During his seven seasons with the Bears, Duerson received four consecutive Pro Bowl and two consecutive second-team All-Pro selections. Duerson was also a member of the 1985 team that won the franchise's first Super Bowl title in Super Bowl XX. He later spent one season with the New York Giants, winning Super Bowl XXV, and his final three with the Phoenix Cardinals.

Following his retirement, Duerson committed suicide in 2011. Duerson was posthumously diagnosed chronic traumatic encephalopathy (CTE) as a result of the concussions he had during his playing career.

==Early life==
Born and raised in Muncie, Indiana, Duerson played football, basketball, and baseball at Northside High School. Duerson's honors during his high school years included the 1979 Indiana Mr. Football.

==College career==
Duerson played college football at the University of Notre Dame from 1979 to 1982, and graduated with honors, with a BA in economics. He started all four years for the Fighting Irish, and earned recognition as an All-American in 1981 and 1982. Duerson was a captain and the team's MVP as a senior in 1982, intercepting seven passes and returning them for 104 yards. He finished his college career with 12 interceptions, which he returned for 256 yards and a touchdown.
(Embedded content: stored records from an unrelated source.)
(* ===== verification/Link.v ===== *)
(** * The serial link ([SerialLink] of [link.py])

    One serial port, used by coroutines: the reader of the session, its writers,
    and whoever closes the link.  What blocks runs in threads beside the event
    loop, so a coroutine that has gone on does not mean that its thread has.
    Three [asyncio] locks keep them apart.

    A function here is what a coroutine does between two awaits.  The port and
    the scheduling of the threads are the environment. *)
From S2P Require Import Prelude Lock.

Inductive thread := TRead | TWrite | TCancelRead | TClose.
#[export] Instance thread_eq_dec : EqDecision thread.
Proof. solve_decision. Defined.
Inductive link_lock := ReadLock | WriteLock | CloseLock.
#[export] Instance link_lock_eq_dec : EqDecision link_lock.
Proof. solve_decision. Defined.

(** Where a coroutine is.  A lock that is being acquired may be taken at once. *)
Inductive link_task :=
| ReadEntering                        (* [async with self._read_lock] of [read] *)
| ReadLocked
| Reading (th : nat)                  (* [await asyncio.shield(read_task)] *)
| ReadAborting (th abort : nat)       (* [await to_thread(cancel_read)] *)
| ReadDraining (th : nat)             (* [await read_task] *)
| ReadPausing                         (* [await asyncio.sleep(0)] *)
| WriteEntering (data : bytes)
| WriteLocked (data : bytes)
| Writing (th : nat) (data : bytes)
| CloseEntering
| CloseLocked
| CloseAborting (abort : nat)
| CloseEnteringRead
| CloseEnteringWrite
| CloseHolding
| PortClosing (th : nat)
| LinkDone (result : res bytes).

Record serial_link := SerialLink {
  sl_open : bool;                     (* [self._serial.is_open] *)
  sl_closing : bool;
  sl_read_lock : lock;
  sl_write_lock : lock;
  sl_close_lock : lock;
  sl_threads : gmap nat thread;       (* the running ones *)
  sl_tasks : gmap nat link_task;
  sl_next : nat;
}.
Definition serial_link_init : serial_link := SerialLink true false Lock_init Lock_init Lock_init ∅ ∅ 0.

Definition lock_named (k : link_lock) (s : serial_link) : lock :=
  match k with ReadLock => sl_read_lock s | WriteLock => sl_write_lock s | CloseLock => sl_close_lock s end.
Definition with_lock (k : link_lock) (l : lock) (s : serial_link) : serial_link :=
  SerialLink (sl_open s) (sl_closing s) (match k with ReadLock => l | _ => sl_read_lock s end)
    (match k with WriteLock => l | _ => sl_write_lock s end) (match k with CloseLock => l | _ => sl_close_lock s end)
    (sl_threads s) (sl_tasks s) (sl_next s).
Definition task_at (n : nat) (t : link_task) (s : serial_link) : serial_link :=
  SerialLink (sl_open s) (sl_closing s) (sl_read_lock s) (sl_write_lock s) (sl_close_lock s) (sl_threads s)
    (<[n := t]> (sl_tasks s)) (sl_next s).
(** [to_thread(f)]: the thread gets the next number. *)
Definition start_thread (th : thread) (s : serial_link) : serial_link :=
  SerialLink (sl_open s) (sl_closing s) (sl_read_lock s) (sl_write_lock s) (sl_close_lock s)
    (<[sl_next s := th]> (sl_threads s)) (sl_tasks s) (S (sl_next s)).
Definition mark_closing (s : serial_link) : serial_link :=
  SerialLink (sl_open s) true (sl_read_lock s) (sl_write_lock s) (sl_close_lock s) (sl_threads s) (sl_tasks s) (sl_next s).
(** A thread ends; [serial.close] has closed the port then, unless it failed. *)
Definition end_thread (n : nat) (failed : bool) (s : serial_link) : serial_link :=
  SerialLink (match sl_threads s !! n with Some TClose => failed && sl_open s | _ => sl_open s end) (sl_closing s)
    (sl_read_lock s) (sl_write_lock s) (sl_close_lock s) (delete n (sl_threads s)) (sl_tasks s) (sl_next s).
Definition running (n : nat) (s : serial_link) : bool := bool_decide (is_Some (sl_threads s !! n)).

(** Entering [async with]: the coroutine has the lock, or waits at [t]. *)
Definition enter (k : link_lock) (n : nat) (t : link_task) (s : serial_link) (go : serial_link → serial_link) : serial_link :=
  match acquire n (lock_named k s) with
  | (l, true) => go (with_lock k l (task_at n t s))
  | (l, false) => with_lock k l (task_at n t s)
  end.
(** Leaving it. *)
Definition leave (k : link_lock) (n : nat) (t : link_task) (s : serial_link) : serial_link :=
  with_lock k (fst (release (lock_named k s))) (task_at n t s).
Definition CANCELLED : res bytes := raise CancelledError "".

Section link.
(** Whether the port can interrupt a read. *)
Context (has_cancel_read : bool).

(** ** [read] *)
Definition read_locked (n : nat) (s : serial_link) : serial_link :=
  let s := task_at n ReadLocked s in
  if sl_closing s || negb (sl_open s) then leave ReadLock n (LinkDone (Ok [])) s
  else task_at n (Reading (sl_next s)) (start_thread TRead s).
(** The head of the loop. *)
Definition read_enter (n : nat) (s : serial_link) : serial_link := enter ReadLock n ReadEntering s (read_locked n).
(** [data] is what [_read_batch] returned, or raised. *)
Definition read_resumed (n : nat) (data : res bytes) (s : serial_link) : serial_link :=
  match data with
  | Err e => leave ReadLock n (LinkDone (Err e)) s
  | Ok data =>
    if negb (is_nil data) then leave ReadLock n (LinkDone (Ok data)) s
    else if sl_closing s then leave ReadLock n (LinkDone (Ok [])) s
    else leave ReadLock n ReadPausing s
  end.
Definition read_cancelled (n th : nat) (s : serial_link) : serial_link :=
  if has_cancel_read then task_at n (ReadAborting th (sl_next s)) (start_thread TCancelRead s)
  else task_at n (ReadDraining th) s.
Definition read_aborted (n th : nat) (s : serial_link) : serial_link := task_at n (ReadDraining th) s.
Definition read_drained (n : nat) (s : serial_link) : serial_link := leave ReadLock n (LinkDone CANCELLED) s.

(** ** [write] *)
Definition write_locked (n : nat) (data : bytes) (s : serial_link) : serial_link :=
  let s := task_at n (WriteLocked data) s in
  if sl_closing s || negb (sl_open s)
  then leave WriteLock n (LinkDone (raise ConnectionError "ESP-Iris serial link is closed")) s
  else task_at n (Writing (sl_next s) data) (start_thread TWrite s).
Definition write_enter (n : nat) (data : bytes) (s : serial_link) : serial_link :=
  enter WriteLock n (WriteEntering data) s (write_locked n data).
Definition write_resumed (n : nat) (data : bytes) (written : res (option Z)) (s : serial_link) : serial_link :=
  leave WriteLock n (LinkDone (match written with
                               | Err e => Err e
                               | Ok w => if bool_decide (w = Some (zlen data)) then Ok [] else raise OSError "short serial write"
                               end)) s.

(** ** [close] *)
Definition close_holding (n : nat) (s : serial_link) : serial_link :=
  let s := task_at n CloseHolding s in
  if sl_open s then task_at n (PortClosing (sl_next s)) (start_thread TClose s)
  else leave CloseLock n (LinkDone (Ok [])) (leave ReadLock n CloseLocked (leave WriteLock n CloseEnteringWrite s)).
Definition close_enter_write (n : nat) (s : serial_link) : serial_link :=
  enter WriteLock n CloseEnteringWrite s (close_holding n).
Definition close_enter_read (n : nat) (s : serial_link) : serial_link :=
  enter ReadLock n CloseEnteringRead s (close_enter_write n).
Definition close_locked (n : nat) (s : serial_link) : serial_link :=
  let s := task_at n CloseLocked s in
  if negb (sl_open s) then leave CloseLock n (LinkDone (Ok [])) s
  else
    let s := mark_closing s in
    if has_cancel_read then task_at n (CloseAborting (sl_next s)) (start_thread TCancelRead s)
    else close_enter_read n s.
Definition close_enter (n : nat) (s : serial_link) : serial_link := enter CloseLock n CloseEntering s (close_locked n).
(** The port is closed, or the coroutine is cancelled meanwhile, or the port
    refused. *)
Definition port_closed (n : nat) (result : res bytes) (s : serial_link) : serial_link :=
  leave CloseLock n (LinkDone result) (leave ReadLock n CloseLocked (leave WriteLock n CloseEnteringWrite s)).

(** ** Waiting for a lock *)
Definition wanted_lock (t : link_task) : option link_lock :=
  match t with
  | ReadEntering | CloseEnteringRead => Some ReadLock
  | WriteEntering _ | CloseEnteringWrite => Some WriteLock
  | CloseEntering => Some CloseLock
  | _ => None
  end.
(** The coroutine has been woken. *)
Definition entered (n : nat) (t : link_task) (s : serial_link) : serial_link :=
  match t with
  | ReadEntering => read_locked n s
  | WriteEntering data => write_locked n data s
  | CloseEntering => close_locked n s
  | CloseEnteringRead => close_enter_write n s
  | CloseEnteringWrite => close_holding n s
  | _ => s
  end.
(** It was cancelled: the locks that it has are released. *)
Definition given_up (n : nat) (t : link_task) (s : serial_link) : serial_link :=
  match t with
  | CloseEnteringRead => leave CloseLock n (LinkDone CANCELLED) s
  | CloseEnteringWrite => leave CloseLock n (LinkDone CANCELLED) (leave ReadLock n CloseLocked s)
  | _ => task_at n (LinkDone CANCELLED) s
  end.

(** ** The event loop

    [gentle] leaves out the two cancellations that the link does not survive:
    that of a write whose thread runs, and a second one of a read; and a
    [cancel_read] that fails. *)
Inductive link_step (gentle : bool) (s : serial_link) : serial_link → Prop :=
| KRead n : sl_tasks s !! n = None → link_step gentle s (read_enter n s)
| KWrite n data : sl_tasks s !! n = None → link_step gentle s (write_enter n data s)
| KClose n : sl_tasks s !! n = None → link_step gentle s (close_enter n s)
| KThread th failed : link_step gentle s (end_thread th failed s)
| KWoken n t k : sl_tasks s !! n = Some t → wanted_lock t = Some k → waiter n (lock_named k s) = Some Woken →
    link_step gentle s (entered n t (with_lock k (acquire_woken n (lock_named k s)) s))
| KCancelWaiter n t k : sl_tasks s !! n = Some t → wanted_lock t = Some k →
    link_step gentle s (with_lock k (cancel_waiter n (lock_named k s)) s)
| KGivenUp n t k : sl_tasks s !! n = Some t → wanted_lock t = Some k → waiter n (lock_named k s) ≠ Some Waiting →
    link_step gentle s (given_up n t (with_lock k (acquire_cancelled n (lock_named k s)) s))
| KReadResumed n th data : sl_tasks s !! n = Some (Reading th) → running th s = false →
    link_step gentle s (read_resumed n data s)
| KReadAgain n : sl_tasks s !! n = Some ReadPausing → link_step gentle s (read_enter n s)
| KReadCancelled n th : sl_tasks s !! n = Some (Reading th) → link_step gentle s (read_cancelled n th s)
| KReadAborted n th abort : sl_tasks s !! n = Some (ReadAborting th abort) → running abort s = false →
    link_step gentle s (read_aborted n th s)
| KReadDrained n th : sl_tasks s !! n = Some (ReadDraining th) → running th s = false → link_step gentle s (read_drained n s)
| KReadAbandoned n t th abort : gentle = false → sl_tasks s !! n = Some t → t = ReadAborting th abort ∨ t = ReadDraining th →
    link_step gentle s (read_drained n s)
| KPauseCancelled n : sl_tasks s !! n = Some ReadPausing → link_step gentle s (task_at n (LinkDone CANCELLED) s)
| KWriteResumed n th data written : sl_tasks s !! n = Some (Writing th data) → running th s = false →
    link_step gentle s (write_resumed n data written s)
| KWriteCancelled n th data : gentle = false → sl_tasks s !! n = Some (Writing th data) →
    link_step gentle s (write_resumed n data (raise CancelledError "") s)
| KCloseAborted n abort : sl_tasks s !! n = Some (CloseAborting abort) → running abort s = false →
    link_step gentle s (close_enter_read n s)
| KCloseAbortCancelled n abort : sl_tasks s !! n = Some (CloseAborting abort) →
    link_step gentle s (leave CloseLock n (LinkDone CANCELLED) s)
| KPortClosed n th result : sl_tasks s !! n = Some (PortClosing th) → running th s = false →
    link_step gentle s (port_closed n result s)
| KPortCloseCancelled n th : sl_tasks s !! n = Some (PortClosing th) → link_step gentle s (port_closed n CANCELLED s).
End link.

(** ** One batch of a read *)
Section batch.
Context {P : Type} (port_read : Z → P → bytes * P) (in_waiting : P → Z).
Definition _read_batch (size : Z) (p : P) : bytes * P :=
  if size <=? 0 then ([], p)
  else
    let '(data, p) := port_read 1 p in
    if is_nil data || (size =? 1) then (data, p)
    else
      let waiting := in_waiting p in
      if waiting <=? 0 then (data, p)
      else let '(rest, p) := port_read (Z.min waiting (size - zlen data)) p in (data ++ rest, p).
End batch.

(** ** The invariant *)

Definition holds (t : link_task) (k : link_lock) : bool :=
  match t, k with
  | (ReadLocked | Reading _ | ReadAborting _ _ | ReadDraining _), ReadLock => true
  | (WriteLocked _ | Writing _ _), WriteLock => true
  | (CloseLocked | CloseAborting _ | CloseEnteringRead), CloseLock => true
  | CloseEnteringWrite, (ReadLock | CloseLock) => true
  | (CloseHolding | PortClosing _), _ => true
  | _, _ => false
  end.
(** The thread of a coroutine that waits for it to leave the port alone. *)
Definition drives (t : link_task) (th : nat) (kind : thread) : Prop :=
  match kind with
  | TRead => t = Reading th ∨ (∃ abort, t = ReadAborting th abort) ∨ t = ReadDraining th
  | TWrite => ∃ data, t = Writing th data
  | _ => False
  end.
He also returned 103 punts for 869 yards and 3 kickoffs for 75.

He was the winner of the Edward "Moose" Krause Distinguished Service Award in 1990 by the Notre Dame Monogram Club, of which he was a past president. He was also a member of the University of Notre Dame Board of Trustees from 2001 to 2005.

==Professional career==
Taken in the third round of the 1983 NFL draft by the Chicago Bears, Duerson was selected to four consecutive Pro Bowls (–). He won two Super Bowl championship rings, with the 1985 Bears (XX), and 1990 Giants (XXV). During the 1986 season, Duerson set an NFL record that stood for 19 years (Adrian Wilson, 2005) for most sacks in a season by a defensive back, with seven. He also intercepted six passes for 139 yards with a longest return of 38 yards. At season's end, Duerson was named first-team All-Pro by Pro Football Weekly, the Pro Football Writers Association and The Sporting News and second-team All-Pro by the Associated Press. In 1987, Duerson was the recipient of the NFL Man of the Year Award. In his 11 seasons, Duerson recorded 20 interceptions, which he returned for 226 yards, and 16 quarterback sacks. He also recovered five fumbles, returning them for 47 yards and a touchdown.

==After football==
Duerson owned three McDonald's restaurants in Louisville, Kentucky for six months, from late 1994 to April 1995. He purchased the majority interest in Fair Oaks Farms (formerly Brooks Sausage Company) in 1995. He sold his stake in the company in 2002 and started Duerson Foods, but that company was forced into receivership in 2006 and most of its assets were auctioned off.

==Death==
Duerson was found dead at his Sunny Isles Beach, Florida home on February 17, 2011. The Miami-Dade County medical examiner reported that Duerson died of a self-inflicted gunshot wound to the chest. He sent a text message to his family saying he wanted his brain to be used for research at the Boston University School of Medicine, which is conducting research into chronic traumatic encephalopathy (CTE), a neurodegenerative disease, which can be caused by playing football. He left behind three sons and a daughter from his marriage to ex-wife Alicia. He was buried in the Cedar Grove Cemetery in Notre Dame, Indiana.

On May 2, 2011, neurologists at Boston University confirmed that Duerson had CTE, which is caused by repeated hits to the head. He was one of at least 345 NFL players to be diagnosed after death with this disease.

==In popular media==
Duerson was portrayed by actor Adewale Akinnuoye-Agbaje in the 2015 film Concussion. Duerson's family was displeased with how he was portrayed. Duerson was also mentioned in the HBO series Ballers in reference to CTE with character Ricky Jerret.